Optionally, step S4, that is, the step of inputting the second image into the depth learning-based face multitask detection model for processing specifically includes:
s401, inputting the second image into a backbone network for processing, and obtaining a plurality of levels of feature maps;
s402, after the feature maps of all levels are processed by a 1 x1 convolution kernel, combining the features of high-level semantics and low-level semantics layer by layer to obtain a plurality of feature maps containing high-level semantic information;
s403, inputting all the characteristic graphs containing the high-level semantic information into an area for proposing network processing to obtain a face target coarse candidate frame;
s404, enabling the face target coarse candidate frame to correspond to a first position, wherein the first position is a feature map position output by the first image through backbone network processing, and unifying all the face target coarse candidate frames into two dimensions through a RoI Align method and dividing the two dimensions into a first branch line and a second branch line for processing;
s405, screening and correcting the face target coarse candidate frame by the first branch line to obtain a face frame coordinate;
and S406, the second branch line processes the face target coarse candidate frame to obtain face key point coordinates.
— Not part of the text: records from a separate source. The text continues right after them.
(* ===== verification/ScannerComments.v ===== *)
(** The comments around a token: the iterator [CommentRanges] of
    [crates/tsr_scanner/src/trivia.rs]. *)

From stdpp Require Import gmap sorting.
From S2P Require Import LineMap Prelude Wtf8 TextEdits ScannerKinds ScannerState ScannerWp.
From S2P Require Import ScannerTrivia.

Local Open Scope Z_scope.

Module Comment.
Record CommentRange := MkCommentRange {
  loc : TextRange;
  kind : SyntaxKind;
  has_trailing_new_line : bool;
}.
End Comment.

Module Ranges.
Import Comment.

Record CommentRanges := MkRanges {
  text : bytes;
  pos : Z;
  trailing : bool;
  collecting : bool;
  started : bool;
  finished : bool;
  pending : option CommentRange;
}.

#[export] Instance eta_ranges : Eta CommentRanges := λ r,
  MkRanges (text r) (pos r) (trailing r) (collecting r) (started r) (finished r) (pending r).

Definition iterate_comment_ranges (text : bytes) (pos : Z) (trailing : bool) : CommentRanges :=
  {| text := text; pos := pos; trailing := trailing; collecting := trailing; started := false;
     finished := false; pending := None |}.

(** The pending range has a line break behind it. *)
Definition mark_new_line (pending : option CommentRange) : option CommentRange :=
  (λ r, MkCommentRange (loc r) (kind r) true) <$> pending.

(** Where a comment that starts at [p] ends, and whether at a line break. *)
Definition comment_end (t : bytes) (single : bool) (p : Z) : option (Z * bool) :=
  if single then
    e ← skip_line t (p + 2);
    Some (e, e <? text_length t)
  else
    remaining ← text_tail t (p + 2);
    Some (match find_sub (bs "*/") remaining with
          | Some offset => p + 2 + Z.of_nat offset + 2
          | None => text_length t end, false).

(** Leaves the loop; what is pending is the last range. *)
Definition finish (r : CommentRanges) : option CommentRange * CommentRanges :=
  (pending r, r <| finished := true |> <| pending := None |>).

(** At a slash: the next comment replaces the pending one, which is handed out. *)
Definition comment_body (r : CommentRanges)
  : option (CommentRanges + option CommentRange * CommentRanges) :=
  let next := default 0 (text_at (text r) (pos r + 1)) in
  if negb (next =? ch "/") && negb (next =? ch "*") then Some (inr (finish r))
  else
    let single := next =? ch "/" in
    '(e, has_trailing_new_line) ← comment_end (text r) single (pos r);
    let moved := r <| pos := e |> in
    if collecting r then
      let range := MkCommentRange (range_new (pos r) e)
        (if single then SingleLineCommentTrivia else MultiLineCommentTrivia) has_trailing_new_line in
      let moved := moved <| pending := Some range |> in
      Some (match pending r with Some old => inr (Some old, moved) | None => inl moved end)
    else Some (inl moved).

(** One round of the loop of [next]. *)
Definition next_body (r : CommentRanges)
  : option (CommentRanges + option CommentRange * CommentRanges) :=
  if (0 <=? pos r) && (pos r <? text_length (text r)) then
    '(c, width) ← decode_text (text r) (pos r);
    if (c =? 10) || (c =? 13) then
      p ← after_line_break (text r) c (pos r);
      let r := r <| pos := p |> in
      Some (if trailing r then inr (finish r)
            else inl (r <| collecting := true |> <| pending := mark_new_line (pending r) |>))
    else if (c =? 9) || (c =? 11) || (c =? 12) || (c =? ch " ") then
      Some (inl (r <| pos := pos r + 1 |>))
    else if c =? ch "/" then comment_body r
    else if (127 <? c) && is_white_space_like c then
      let r' := if is_line_break c then r <| pending := mark_new_line (pending r) |> else r in
      Some (inl (r' <| pos := pos r + width |>))
    else Some (inr (finish r))
  else Some (inr (finish r)).

(** The first call skips a shebang at the start of the text. *)
Definition start_ranges (r : CommentRanges) : option CommentRanges :=
  if started r then Some r
  else
    let r := r <| started := true |> in
    if pos r =? 0 then
      shebang ← is_shebang_trivia (text r) 0;
      p ← (if shebang : bool then scan_shebang_trivia (text r) 0 else Some (pos r));
      Some (r <| collecting := true |> <| pos := p |>)
    else Some r.

Definition next (r : CommentRanges) : option (option CommentRange * CommentRanges) :=
  if finished r then Some (None, r)
  else
    r ← start_ranges r;
    while_text (text r) next_body r.

(** All that the iterator hands out. *)
Fixpoint collect (fuel : nat) (r : CommentRanges) : option (list CommentRange) :=
  match fuel with
  | O => None
  | S fuel =>
      '(range, r) ← next r;
      match range with
      | None => Some []
      | Some range => rest ← collect fuel r; Some (range :: rest)
      end
  end.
In step S404, the unifying all the face target coarse candidate frames into two dimensions by the RoI Align method, and dividing the two dimensions into a first branch line and a second branch line for processing specifically:
s404-1, unifying all the face target coarse candidate frames into an image with the dimension of 7x7x256 by a RoI Align method, and dividing the image into first branches for processing;
s404-2, unifying all the face target coarse candidate frames into an image with the dimension of 14x14x256 by a RoI Align method, and dividing the image into second branches for processing.
In step S405, that is, the step of screening and correcting the coarse candidate frame of the face target by the first branch line to obtain the face frame coordinates specifically includes:
s405-1, abstracting the features of the image with the dimensionality of 7x7x256 into one dimension through two full connection layers;
s405-2, fitting the classification and the position offset of the face target coarse candidate frame by using two full-connection layers respectively;
s405-3, correcting the face target coarse candidate frame according to the classification and the position offset of the face target coarse candidate frame to obtain a face frame coordinate.
In step S406, that is, the step of processing the coarse candidate frame of the face target by the second branch line to obtain the coordinates of the face key point specifically includes:
s406-1, processing the image with the dimension of 14x14x256 by 4 layers of convolution layers;
and S406-2, fitting through the full connection layer to obtain the coordinates of the key points of the human face.
In the embodiment, a face multitask detection model based on deep learning obtains a feature map with highly abstracted information through a convolution layer, a batch normalization layer, an activation function and a pooling layer which are alternated according to a certain rule, and a multi-scale feature pyramid is constructed to assist faces with various scales to be accurately detected; meanwhile, the adopted two-stage network architecture comprises two parts of selecting a candidate frame and generating an accurate detection result, wherein the latter part can be divided into two parallel branches, and the coordinates of the face frame and the coordinates of the face key points are respectively obtained through the two parallel branches.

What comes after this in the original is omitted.